CAÑA AL FUNCIONARIO
El diccionario es cruel con el
término «funcionario», al que le asigna media docena de sinónimos tan poco
caritativos como burócrata, chupatintas, paniaguado, covachuelista o subordinado.
Desde Larra hasta Valle Inclán y de Cadalso a Cela, la mejor literatura ha
adornado al empleado público con toda suerte de vicios y corruptelas, hasta el
punto de que ha pasado al imaginario colectivo como la expresión más acabada
del parásito social. De ahí que, en no pocas ocasiones, los funcionarios sean
la presa más fácil sobre la que descargar los rigores de la austeridad. Como el
rejonazo que acaban de sufrir en su extra de Navidad.
Sin embargo, no hay nada
más alejado del parasitismo que un médico, un militar, un policía, un profesor
o un juez, que son la médula de la función pública. Es verdad que el sector
público goza de condiciones laborales envidiables por su estabilidad y por su
garantía salarial. Pero casi no se repara en que para alcanzar ese empleo, el
funcionario ha tenido que superar pruebas de ingreso muy exigentes y
enfrentarse a oposiciones de gran dureza. Por lo demás, la mayoría se gana
cumplidamente su salario al servicio de los ciudadanos en áreas tan vitales
como la salud, la educación, la seguridad o la ley.

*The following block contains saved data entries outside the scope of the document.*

Lemma serviceManager_yields l c g : yields l c g serviceManager (same l c g).
Proof.
  intros m r m' Hm. unfold serviceManager, mthen at 1, mget. destruct (mg_connected m).
  - intros [= <- <-]. by exists l, c, g.
  - unfold mthen. destruct (onSys mgr_Connect m) as [r1 m1] eqn:E.
    destruct (yields_quiet l c g _ (hl_Connect _ _ _) m r1 m1 Hm E) as (l' & c' & g' & Hm1 & (-> & -> & ->) & _).
    destruct r1; intros [= <- <-]; by exists l, c, g.
Qed.

(** The beginning of every function: the connection, and the path of the program. *)
Lemma connected_yields {B} l c g (k : unit -> M mgr B) (Q : result B -> _ -> _ -> _ -> Prop) :
  yields l c g (k tt) Q -> (forall e, Q (Err e) l c g) -> yields l c g (mthen serviceManager k) Q.
Proof.
  intros Hk He. eapply yields_bind; [apply serviceManager_yields| |].
  - by intros [] l' c' g' (-> & -> & ->).
  - intros e l' c' g' (-> & -> & ->). apply He.
Qed.
Lemma path_yields {B} l c g (k : gostring -> M mgr B) (Q : result B -> _ -> _ -> _ -> Prop) :
  yields l c g (k executable) Q -> (forall e, Q (Err e) l c g) -> yields l c g (mthen (onSys os_Executable) k) Q.
Proof.
  intros Hk He. eapply yields_bind; [apply yields_quiet, (hl_Executable _ _ _)| |].
  - intros p l' c' g' ((-> & -> & ->) & w & w' & E). by rewrite (hl_path _ _ _ _ _ _ E).
  - intros e l' c' g' ((-> & -> & ->) & _). apply He.
Qed.

Lemma waitDeleted_yields l c g rounds n : yields l c g (waitDeleted rounds n) (same l c g).
Proof.
  induction rounds as [|rounds IH]; cbn [waitDeleted]; [by apply yields_pure|].
  eapply yields_try_bind; [apply yields_opens, (hl_OpenService _ _ _ n)|].
  intros [s|e] l' c' g' [-> [-> ->]].
  - rewrite app_nil_r. eapply yields_ignore_bind; [apply yields_Close|]. by intros r l' c' g' (-> & -> & ->).
  - destruct (marked e); [exact IH|by apply yields_pure].
Qed.

(** A failure that first closes the handle. *)
Lemma close_yields {A} s n l c g (k : M mgr A) Q :
  yields l c g k Q -> yields ((s, n) :: l) c g (mthen (ignore (onSys (svc_Close s))) (fun _ => k)) Q.
Proof. intros Hk. eapply yields_ignore_bind; [apply yields_Close|]. by intros r l' c' g' (-> & -> & ->). Qed.

Lemma query_yields {B} s n l c g (k : result svcStatus -> M mgr B) Q :
  (forall st, told svc_Query n st -> yields ((s, n) :: l) c g (k st) Q) ->
  yields ((s, n) :: l) c g (mthen (try (onSys (svc_Query s))) k) Q.
Proof.
  intros Hk. eapply yields_try_bind; [apply (yields_acts s n l c g svc_Query), (hl_Query _ _ _)|].
  intros st l' c' g' (-> & -> & -> & Ht). assert (E : c ++ match st with Ok _ => [] | Err _ => [] end = c) by (destruct st; apply app_nil_r).
  rewrite E. by apply Hk.
Qed.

Podrá discutirse si España necesita 2,6 millones de funcionarios, si no
son excesivos para un país que demográficamente ha entrado en regresión y
económicamente en parada cardiaca. Es probable que con un 20% menos de
trabajadores, nos arreglaríamos en lo fundamental y el ahorro compensaría el
sacrificio. Pero si el gasto público está desbocado, los culpables no son
precisamente los funcionarios, sino otros que han usurpado sus funciones. O
sea, los enchufados y colocados a dedo, o mediante inverosímiles procedimientos,
como empleados públicos por las castas políticas municipales y autonómicas. Se
calcula que un millón de ellos calienta las sillas de 4.500 empresas públicas,
entes oficiales y organismos de variado pelaje.
El mérito mayor de estos
mantenidos, cuyos sueldos rivalizan con los de un médico o de un maestro, es
ser pariente, amigo o conmilitón del gobernante de turno. Si a esta fauna le
sumamos los cientos de diputados autonómicos y su cohorte burocrática de
secretarias, chóferes y asistentes, la conclusión a la que se llega es muy
sencilla: la poda, si quiere ser equitativa, ha de hacerse en otros predios
antes que en el sueldo de una enfermera o de un guardia civil. Lo que procede,
en suma, es que los gobiernos autonómicos redecoren con menos escaños sus
relamidos parlamentos, que son la versión pop del viejo casino provincial,
cierren al menos un tercio de las empresas que montaron en plena burbuja y
licencien a sus amiguetes con un beso por mejilla.